Derivative-free Optimization¶
My children, the only true technology is nature. All the other forms of manmade technology are perversions.
—Ralph Bakshi, Wizards
Random Search¶
In this chapter, I would like to pinpoint in mathematical terms the ideas behind the numerical experiments with which this thesis is concerned. The following is far from a rigorous treatment, may seem pretentious or naive, and probably it is. Nonetheless, I think it’s helpful to have a mental model of the computations that are going to be performed.
As more thoroughly explained in the previous chapters, we are concerned with the calibration of the GEOtop hydrological model. Calibration means to find the values of the input parameters that one has to set to obtain the best possible overlapping between the outputs of a simulation and the experimental data.
“Overlapping” is not a precise term, but for the moment let’s suppose that we have a pure function, the cost function, which takes the value of the parameters as arguments, runs a simulation, and returns a real number representing the discrepancy with observations: higher values mean worst overlap, and 0 means perfection. We will consider only continuous parameters, and suppose that you can get arbitrarily small differences by evaluating the cost function with ” close enough” arguments, which we can image as points of the parameter/search space.
Therefore, we can model our cost function as lower bounded, continuous function f:D⊆Rn↦[0,+∞), where the search space D is compact such that we know that there exist one or more global minima. We should consider an extension of [0,+∞) that includes failing computations, when the model crashes or fails to converge, something like bottom in Haskell. Let’s forget about it though, and consider this information encoded in the domain D, within which our computation acts like a real mathematical function.

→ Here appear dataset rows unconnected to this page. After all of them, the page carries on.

(** * Porraza front-end: knockout prediction form, route guard, bracket helpers

    A shallow embedding of the branching logic of the Porraza web front-end:

    - [KnockoutMatchDialog]: the [MatchContent] component of the knockout
      match dialog (derived visibility flags, the reset effects, the
      [isFormIncomplete] gate of the submit button and the [onSubmit] handler);
    - [Proxy]: the request middleware ([isUserAuthenticated] and [proxy]);
    - [KnockoutBracket]: the [getMatchWinner] display helper;
    - [PredictionsPage]: the tab gating of [PredictionsPageContent].

    JavaScript numbers are IEEE 754 binary64 values, so they are modelled by
    Rocq's primitive floats; [===], [<], [>] and [>=] on numbers are the IEEE
    comparisons. *)

From Stdlib Require Import Floats ZArith Uint63 Ascii.
From stdpp Require Import gmap strings list.

Open Scope string_scope.

(** ** JavaScript numbers *)

Module JsNumber.

Definition number : Type := float.

(** [Number.isNaN(x)] for a value that already is a number. *)
Definition isNaN (x : number) : bool := PrimFloat.is_nan x.

(** [x === y] on two numbers. *)
Definition eq (x y : number) : bool := PrimFloat.eqb x y.

(** [x < y], [x > y] and [x >= y] on two numbers. *)
Definition lt (x y : number) : bool := PrimFloat.ltb x y.
Definition gt (x y : number) : bool := PrimFloat.ltb y x.
Definition ge (x y : number) : bool := PrimFloat.leb y x.

End JsNumber.

(** ** Slots that may hold [undefined] or [null] *)

(** A form field or optional property: [undefined], [null], or a value. *)
Inductive slot (A : Type) : Type :=
| Undefined
| Null
| Val (a : A).
Arguments Undefined {A}.
Arguments Null {A}.
Arguments Val {A} a.

Module Slot.
Import JsNumber.
(* ===== verification/_CoqProject ===== *)
-Q . S2P
Prelude.v
Errno.v
Intervals.v
Dram.v
Boot.v
Frames.v
FramesLf.v
FrameAlloc.v
Paging.v
PagingProofs.v
PagingLife.v
Vma.v
Vmm.v
VmmProofs.v
VmmLife.v
Shm.v
Tmpfs.v
Traits.v
Naming.v
NamingTable.v
Procfs.v
NamingFs.v
NamingProofs.v
NamingIO.v
Pipe.v
PipeRun.v
Sched.v
SchedProofs.v
SchedRun.v
SchedJoin.v
SchedFair.v
SchedKill.v
ProcMgr.v
TextBuffer.v
TextBufferProofs.v
TextUndo.v
TermColor.v
Document.v
DocumentProofs.v
Verbs.v
Bytes.v
Mlx4Qp.v
Mlx4QpProofs.v
Mlx4Cq.v
Mlx4Card.v
Mlx4Run.v
Mlx4World.v
Mlx4Read.v
Mlx4Create.v
Mlx4Main.v
Mlx4Limits.v
ShellText.v
ShellToken.v
ShellLexer.v
ShellLexProofs.v
ShellParser.v
ShellParseProofs.v
ShellServices.v
ShellScreen.v
ShellSafe.v
Shell.v
ShellRun.v
ShellMain.v
Terminal.v
ShellTerminal.v
HcaLayout.v
HcaHw.v
HcaIcm.v
HcaDev.v
HcaIsolation.v
HcaRun.v
HcaSystem.v
HcaLedger.v
HcaReach.v
HcaModify.v
HcaPort.v
HcaEvents.v
HcaUverbs.v
HcaExample.v
Definition ranges_of (ins : list insertion) : list range :=
  (fun i => match i with Available r | Reserved r => r end) <$> ins.
Definition available_ranges (ins : list insertion) : list Region :=
  omap (fun i => match i with Available r => Some (region_of r) | Reserved _ => None end) ins.
Definition reserved_ranges (ins : list insertion) : list Region :=
  omap (fun i => match i with Available _ => None | Reserved r => Some (region_of r) end) ins.

Definition valid_range (r : range) : Prop := 0 <= r_start r <= r_end r.

(** ** The in-place routines compute the reference definitions *)

Lemma entries_set_of l : entries (set_of l) = l.
Proof. unfold entries, set_of. simpl. apply take_app_length. Qed.

Lemma set_wf_intro l :
  (length l <= MAX_REGIONS)%nat -> Forall aligned l -> set_wf (set_of l).
Proof. intros. unfold set_wf. by rewrite entries_set_of. Qed.

Lemma find_insert_at_spec (pre l rest : list Region) r n :
  length l = n ->
  exists l1 l2, l = l1 ++ l2 /\ insert_sorted r l = l1 ++ r :: l2 /\
    find_insert_at (pre ++ l ++ rest) (r_start r) (length pre) n
      = Ret (length pre + length l1)%nat.
Proof.
  revert pre n. induction l as [|x l IH]; intros pre n <-; simpl.
  - exists [], []. simpl. rewrite Nat.add_0_r. done.
  - rewrite arr_get_middle by done. outcome_simpl. case_test.
    + destruct (IH (pre ++ [x]) (length l) eq_refl) as (l1 & l2 & -> & Hi & Hf).
      exists (x :: l1), l2. rewrite Hi. split_and!; [done..|].
      rewrite length_app in Hf. simpl in Hf. rewrite Nat.add_1_r in Hf.
      rewrite <- app_assoc in Hf. simpl in Hf. rewrite Hf. simpl. f_equal. lia.
    + exists [], (x :: l). simpl. rewrite Nat.add_0_r. done.
Qed.

Lemma shift_right_spec (pre l rest : list Region) y :
  exists z, shift_right (pre ++ l ++ y :: rest) (length pre) (length l)
    = Ret (pre ++ z :: l ++ rest).
Proof.
  revert y rest. induction l as [|x l IH] using rev_ind; intros y rest; simpl.
  - by exists y.
  - rewrite length_app, Nat.add_1_r. simpl. rewrite <- (app_assoc l). simpl.
    rewrite (app_assoc pre), (arr_get_middle (pre ++ l)) by (by rewrite length_app).
    outcome_simpl.
    replace ((pre ++ l) ++ x :: y :: rest) with (((pre ++ l) ++ [x]) ++ y :: rest)
      by (by rewrite <- app_assoc).
    rewrite arr_set_middle by (rewrite !length_app; simpl; lia). simpl.
    replace (((pre ++ l) ++ [x]) ++ x :: rest) with (pre ++ l ++ x :: (x :: rest))
      by (by rewrite <- !app_assoc).
    destruct (IH x (x :: rest)) as [z Hz]. exists z. rewrite Hz.
    by rewrite <- app_assoc.
Qed.
Lemma allocated_one a r a' :
  fa_inv a -> fa_alloc a 1 = Ret (r, a') -> allocated a a' [r_start r].
Proof.
  intros Hinv Ha.
  destruct (fa_alloc_ok a 1 r a' Hinv) as (Hi & Hpos & _ & Hone & Hfree & Hfree'); [lia|done|].
  specialize (Hone eq_refl). unfold range_len in Hone.
  assert (Hr : forall g, in_range g r <-> g = r_start r) by (unfold in_range; lia).
  constructor; [done|apply NoDup_singleton|..].
  - constructor; [|constructor]. split; [done|]. apply Hfree. by rewrite Hr.
  - intros f. rewrite Hfree', Hr, list_elem_of_singleton. done.
Qed.

Lemma allocated_app a a1 a2 l k : allocated a a1 l -> allocated a1 a2 k -> allocated a a2 (l ++ k).
Proof.
  intros [I1 N1 P1 F1] [I2 N2 P2 F2]. rewrite Forall_forall in P1, P2. constructor; [done|..].
  - apply NoDup_app. split_and!; try done. intros f Hl [_ [_ Hk]%F1]%P2. done.
  - rewrite Forall_app, !Forall_forall. split; [done|]. intros f [? [? _]%F1]%P2. done.
  - intros f. rewrite F2, F1, elem_of_app. tauto.
Qed.

Definition copy_spec (n : nat) (f : A -> table n -> outcome (table n * A)) : Prop :=
  forall a t, fa_inv a -> table_wf n t ->
  match f a t with
  | Ret (t', a') => table_wf n t' /\ (forall p, lookup_page n t' p = lookup_page n t p) /\
      allocated a a' (table_frames n t')
  | Panic msg => oom (A := A) msg
  end.

(** What a copied entry shows of a page. *)
Definition entry_lookup {m} (o : option (option (PageTableEntry * table m))) (p : Z) : option PageTableEntry :=
  match o with
  | Some (Some (_, sub)) => lookup_page m sub p
  | _ => None
  end.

A black box optimizer is an iterator that at each step returns the approximate location of the minimum (referred to as recommendation or candidate), with increasing precision as the iterations go by. In this innocent statement lingers the assumption that it exists only one global minimum, assumption which for the moment we will ignore. In particular, we will consider only randomized algorithms which return a different sequence of points at each execution.
Therefore, we can define an optimizer as a random process Xi:Ω↦D that gives better and better recommendations, that is ∀ω∈Ω.f(Xi(ω))≤f(Xi−1(ω)).
The first optimizer we consider is random search, in which we sample the search space uniformly at each step and recommend the best result to that point. Let Ui:Ω↦D a sequence of iid random variables uniformly distributed on D (that is compact, hence has finite Lebesgue measure), then we can define the random search Xi as follows
In this way, the sequence of losses Yi=f(Xi) (which are random variables themselves) is point-wise monotonically decreasing, so it converges point-wise to a random variable Y=limi→∞Yi. It is easy to show that Y=minx∈Df(x) almost everywhere.
Evolutionary Algorithms¶
Random search doesn’t perform poorly at all in the long run, and, if we could wait forever and sample infinite points of the search space, it would be a good option. Therefore, when we ask another optimizer X′i to “outperform random search” what we mean is that, on average, we want smaller losses Y′i after a finite number of steps: E[Y′i]≤E[Yi].
To this purpose, other optimizers use a more refined strategy. At each step, they sample from random variables U′i whose distribution is inferred from previous steps, and which usually converge to some a posteriori U′. In this way, these algorithms super-sample the region of the search space where, based on their assumptions, it is more probable to find a global minimum and accelerate the convergence of the best candidate X′i. It is crucial to note that while they focus on a particular minimum (global or local), they subsample the rest of the search space.
In other words, if a heuristic algorithm converges, usually it does rapidly to a minimum and then sits there, with minimal chances to discover different minima. Therefore, these algorithms typically have a parameter that can be tweaked to explore more the search space but which slows convergence: exploration vs exploitation.
Evolutionary algorithm is a broad term applicable to a large collections of heuristic optimization algorithms inspired by biological evolution or other biological processes, as in Particle Swarm Optimization. An evolutionary algorithm starts by drawing a set of random points of the search space, the so-called individuals, with some a priori distribution, and then repeat the process using a modified distribution, which takes into account the losses of the individuals. Each iteration is called a generation, and the individuals of a generation are the population.
In general, the population size behave as the parameter described above, allowing more or less exploration of the search space. The main difference between an evolutionary algorithm and another is how random variables from which individuals of a generation are drawn depend on the ones of the previous generation. The crucial point is that individuals of the same generation are independent one another.